Labor Day is an annual celebration of the social and economic achievements of American workers. We remember workers who have organized and fought throughout the labor movement to give workers the protections they have today, and those who continue to fight for equal and fair labor. The following books offer history and analysis of the labor movement and the working class.
In an era when corporate profits have soared while wages have flatlined, millions of Americans are searching for ways to improve their lives, and they’re often turning to labor unions and worker action, whether #RedforEd teachers’ strikes or the Fight for $15. Steven Greenhouse proposes concrete, feasible ways in which workers’ collective power can be—and is being—rekindled and reimagined in the twenty-first century.
Award-winning journalist Jeanne Marie Laskas reveals profiles of America’s working class—the forgotten men and women who make the country run. She explores: the men of Hopedale Mining company in Cadiz, Ohio, an Alaskan oil rig, a migrant labor camp in Maine, the air traffic control center at LaGuardia Airport in New York, a beef ranch in Texas, a landfill in California, a long-haul trucker in Iowa, a gun shop in Arizona, and the Cincinnati Ben-Gals cheerleaders.
Here are selected testimonies to living history offered by the people who make history happen, featuring introductions to the original texts by Howard Zinn. New voices featured in this 10th Anniversary Edition include Naomi Klein, speaking from the Occupy Wall Street encampment in Liberty Square; members of the Undocumented Youth movement, who demonstrated in support of the DREAM Act; Chicago Teachers Union strikers, among others.
Critically acclaimed journalist Ellen Ruppel Shell uncovers the true cost—political, economic, social, and personal—of America’s mounting anxiety over jobs, and what we can do to regain control over our working lives. The book’s four sections range from the challenges we face in scoring a good job today to work’s infinite possibilities in the future. Work, in all its richness, complexity, rewards and pain, is essential for people to flourish. Ellen Ruppel Shell paints a compelling portrait of where we stand today, and points to a promising and hopeful way forward.
Sleeping Giant is the first major examination of the new working class and the role it will play in our economic and political future. Blending moving individual narratives, historical background, and sophisticated analysis, Tamara Draut forcefully argues that this newly energized class is far along in the process of changing America for the better, examining the legacy of exclusion based on race and gender that contributes to the invisibility of the new working class, despite their entwinement in everyone’s day-to-day life.
The Good Hand is a saga of fear, danger, exhaustion, suffering, loneliness, and grit that explores the struggles of America’s marginalized boomtown workers—the rough-hewn, castoff, seemingly disposable men who do an indispensable job that few would exalt: oil field hands who, in the age of climate change, put the gas in our tanks and the food in our homes.
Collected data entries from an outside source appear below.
(** * BPMP mailbox transport for Tegra210 (drivers/firmware/tegra/mail_t210.c)

    A shallow embedding of the channel token protocol, of the data return
    path and of the bring-up code (connect, doorbell registration), with the
    properties the transport's specification states about them. *)

From stdpp Require Import base numbers list gmap.
From Stdlib Require Import ZArith Lia Bool.

Local Open Scope Z_scope.

(** ** Machine integers *)

(** [u32]: conversion to a 32-bit unsigned integer. *)
Definition u32 (x : Z) : Z := x mod 2 ^ 32.

(** [s32]: conversion to a 32-bit two's complement [int]. *)
Definition s32 (x : Z) : Z := (x + 2 ^ 31) mod 2 ^ 32 - 2 ^ 31.

(** ** Channel numbering and register offsets *)

(** CPU to BPMP atomic channels *)
Definition CPU0_OB_CH0 : Z := 0.
Definition CPU1_OB_CH0 : Z := 1.
Definition CPU2_OB_CH0 : Z := 2.
Definition CPU3_OB_CH0 : Z := 3.

(** CPU to BPMP non-atomic channels *)
Definition CPU0_OB_CH1 : Z := 4.
Definition CPU1_OB_CH1 : Z := 5.
Definition CPU2_OB_CH1 : Z := 6.
Definition CPU3_OB_CH1 : Z := 7.

(** BPMP to CPU channels *)
Definition CPU0_IB_CH : Z := 8.
Definition CPU1_IB_CH : Z := 9.
Definition CPU2_IB_CH : Z := 10.
Definition CPU3_IB_CH : Z := 11.

Definition CPU_OB_DOORBELL : Z := 4.

Definition TRIGGER_OFFSET : Z := 0x000.
Definition RESULT_OFFSET (id : Z) : Z := 0xc00 + id * 4.
Definition TRIGGER_ID_SHIFT : Z := 16.
Definition TRIGGER_CMD_GET : Z := 4.

Definition STA_OFFSET : Z := 0.
Definition SET_OFFSET : Z := 4.
Definition CLR_OFFSET : Z := 8.

Definition PER_CPU_IB_CH (i : Z) : Z := CPU0_IB_CH + i.

(** ** Token patterns

    The macros are [int] expressions; every use in the source converts them
    to [u32] (operand of [&] or [==] against a [u32], argument of
    [__raw_writel]), which is written [u32 (...)] at the use.  The shift
    stays inside the 32-bit word for channels 0 to 15. *)
Definition CH_MASK (ch : Z) : Z := Z.shiftl 0x3 (ch * 2).
Definition SL_SIGL (ch : Z) : Z := Z.shiftl 0x0 (ch * 2).
Definition SL_QUED (ch : Z) : Z := Z.shiftl 0x1 (ch * 2).
Definition MA_FREE (ch : Z) : Z := Z.shiftl 0x2 (ch * 2).
Definition MA_ACKD (ch : Z) : Z := Z.shiftl 0x3 (ch * 2).
(** ** The states of the structure *)

Lemma DSU_ctor_inv N st :
  DSU_ctor N = Ok st -> is_int N ->
  dsu_inv st /\ Z.of_nat (length (parent st)) = N.
Proof.
  unfold DSU_ctor, vec_fill. intros E HN.
  destruct (Z.leb_spec 0 N) as [H0|]; simpl in E; [|discriminate].
  injection E as <-. cbn [parent sz].
  assert (forall i, (i < Z.to_nat N)%nat ->
            imap (fun i _ => Z.of_nat i) (replicate (Z.to_nat N) 0) !! i
            = Some (Z.of_nat i)) as HP.
  { intros i Hi. rewrite list_lookup_imap, lookup_replicate_2 by exact Hi.
    reflexivity. }
  split; [split; cbn [parent sz]|].
  - rewrite length_imap, !length_replicate. reflexivity.
  - intros v Hv. rewrite length_imap, length_replicate in Hv.
    exists v. apply root_self. apply vec_at_Ok. split; [lia|].
    rewrite HP by lia. f_equal. lia.
  - intros i s Hs. apply lookup_replicate in Hs as [-> _]. lia.
  - rewrite length_imap, length_replicate.
    rewrite (sum_to_ext _ (fun _ => 1)).
    + rewrite sum_to_const. destruct HN. lia.
    + intros i Hi. apply root_size_root; [apply HP, Hi|].
      apply lookup_replicate_2, Hi.
  - rewrite length_imap, length_replicate. lia.
Qed.

Lemma find_set_result fuel st v r st' :
  dsu_inv st -> 0 <= v < Z.of_nat (length (parent st)) ->
  find_set fuel v st = Ok (r, st') ->
  root_of (parent st) v r /\
  compressed (parent st) (parent st') /\ sz st' = sz st.
Proof.
  intros Hinv Hv E.
  destruct (inv_rooted _ Hinv v Hv) as [r0 Hr0].
  destruct (find_set_spec st v r0 Hr0) as (k & P' & Hfind & Hc).
  specialize (Hfind (Nat.max fuel k) ltac:(lia)).
  rewrite (find_set_fuel_mono fuel (Nat.max fuel k) v ltac:(lia) _ _ E) in Hfind.
  injection Hfind as -> ->. auto.
Qed.

Lemma dsu_state_inv N st :
  dsu_state N st -> dsu_inv st /\ Z.of_nat (length (parent st)) = N.
Proof.
  intros H.
  induction H as [st E HN | fuel st v r st' H [Hinv Hlen] Hv E
                 | fuel st a b st' H [Hinv Hlen] Ha Hb E].
  - apply DSU_ctor_inv; assumption.
  - destruct (find_set_result fuel st v r st' Hinv ltac:(lia) E) as (_ & Hc & Hsz).
    pose proof (compressed_inv _ st Hinv Hc) as Hinv'.
    rewrite <- Hsz in Hinv'. destruct st' as [P' S']. cbn [parent sz] in *.
    split; [exact Hinv'|]. rewrite (compressed_length _ _ Hc). exact Hlen.
  - destruct (union_sets_spec st a b Hinv ltac:(lia) ltac:(lia))
      as (k & st0 & Hu & Hinv' & Hlen' & _).
    specialize (Hu (Nat.max fuel k) ltac:(lia)).
    rewrite (union_sets_fuel_mono fuel (Nat.max fuel k) a b ltac:(lia) _ _ E) in Hu.
    injection Hu as ->. split; [exact Hinv'|]. rewrite Hlen'. exact Hlen.
Qed.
The Good Hand is a classic American story of one man’s attempt to burn himself clean through hard work and find community.
The tumultuous Flint sit-down strike of 1936-1937 was the birth of the United Auto Workers, which set the standard for wages in every industry. Midnight in Vehicle City tells the gripping story of how workers defeated General Motors, the largest industrial corporation in the world. Journalist and historian Edward McClelland brings the events of the strike back to life—through the voices of those who lived it and tells the epic tale of the strike and its lasting legacy.
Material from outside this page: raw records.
(** * pkg/serve: publishing image content into an object store

    A shallow embedding of [pkg/serve/serve.go].  The Go package writes the
    config, layer and manifest blobs of a container image (or of every image
    of an index) into an OSS bucket and answers a registry request either
    with three introspection headers (HEAD) or with a redirect to the blob.

    The embedding keeps the shape of the source:
    - the v1.Image / v1.Layer / v1.ImageIndex interfaces are records of
      fallible results, one field per interface method the code calls;
    - every function of the package that performs I/O is a term of the
      small process language [proc], whose constructors are the effects of
      the source (bucket.PutObject, Header().Set, http.Redirect, and an
      errgroup fan-out joined by g.Wait);
    - goroutines are interleaved by an explicit schedule, and the outcome
      of every PutObject is chosen by that schedule as well, so a statement
      quantified over schedules covers every interleaving and every failure
      pattern of the store. *)

From Stdlib Require Import ZArith Lia List.
From Stdlib Require Import Ascii String DecimalString DecimalPos DecimalZ.
From stdpp Require Import base option list gmap strings.

Set Warnings "-clear-no-such-hyp".
(** * Field Reporter (VISIT-REPORT): a shallow embedding and its properties

    The development follows the TypeScript sources:
    - [types.ts]                    the [Report] and [ReportPoint] records;
    - [services/dbService.ts]       [getReports], [saveReport];
    - [services/storageService.ts]  [uploadImage], [getDownloadUrl],
                                    [deleteImage];
    - [components/CameraModal.tsx]  its second half, the [ReportPointCard]
                                    component: [compressImageFile],
                                    [handleImageUpload], [handleCapture],
                                    [handleRemoveImage];
    - [components/ReportEditor.tsx] [handleLocalUpdate], [updateField],
                                    [addPoint], [updatePoint], [removePoint];
    - [services/pdfService.ts]      [getImageData], [generatePdf];
    - [services/docxService.ts]     [generateDocx];
    - [unnamed/part_001]            its second half, the [App] component:
                                    [debounce], [saveToDb], [updateReport],
                                    [handleBackFromEditor], [createReport],
                                    [deleteReport], [renderContent].

    Conventions of the embedding.
    - A JavaScript string is the list of its UTF-16 code units.
    - A JavaScript number is a rational ([Q]), or an integer where the
      source only counts.  The three image scalings ([compressImageFile],
      the image loop of [generatePdf], [processImage]) multiply and divide
      pixel sizes: there every product and quotient is rounded to the
      nearest IEEE 754 double ([round64]), as the engine does.  The heights
      of text blocks and the positions on the page, which [generatePdf]
      adds up and compares with the margins, are taken exactly.  Infinities
      and NaN have no counterpart in [Q]: a decoded picture of width 0, for
      which the image loop of [generatePdf] divides by zero, is outside the
      embedding.
    - A promise is represented by its outcome ([Resolved] or [Rejected]); the
      outcome of a call into the browser, into jsPDF or into Firebase is
      supplied by a [Host] record of oracles.
    - Calls that act on the outside world (pdf drawing calls, [saveReport],
      state setters) are recorded, in program order, in traces. *)

From Stdlib Require Import ZArith QArith Qround Qabs Lqa List Lia String Ascii
  DecimalString SpecFloat.
From stdpp Require Import gmap list strings.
In this stirring new history, Philip Dray shows us the vital accomplishments of organized labor and illuminates its central role in our social, political, economic, and cultural evolution. His epic, character-driven narrative not only restores to our collective memory the indelible story of American labor, it also demonstrates the importance of the fight for fairness and economic democracy, and why that effort remains so urgent today.
This is an extensive collection of Cesar Chavez’s speeches and writings chronicles his progression and development as a leader, and includes previously unpublished material. From speeches to spread the word of the Delano Grape Strike to testimony before the House of Representatives about the hazards of pesticides, Chavez motivated people everywhere with an unflagging commitment to his ideals.
Historian James Green recounts the rise of the first great labor movement in the wake of the Civil War and brings to life an epic twenty-year struggle for the eight-hour workday. Blending a gripping narrative, outsized characters and a panoramic portrait of a major social movement, Death in the Haymarket is an important addition to the history of American capitalism and a moving story about the class tensions at the heart of Gilded Age America.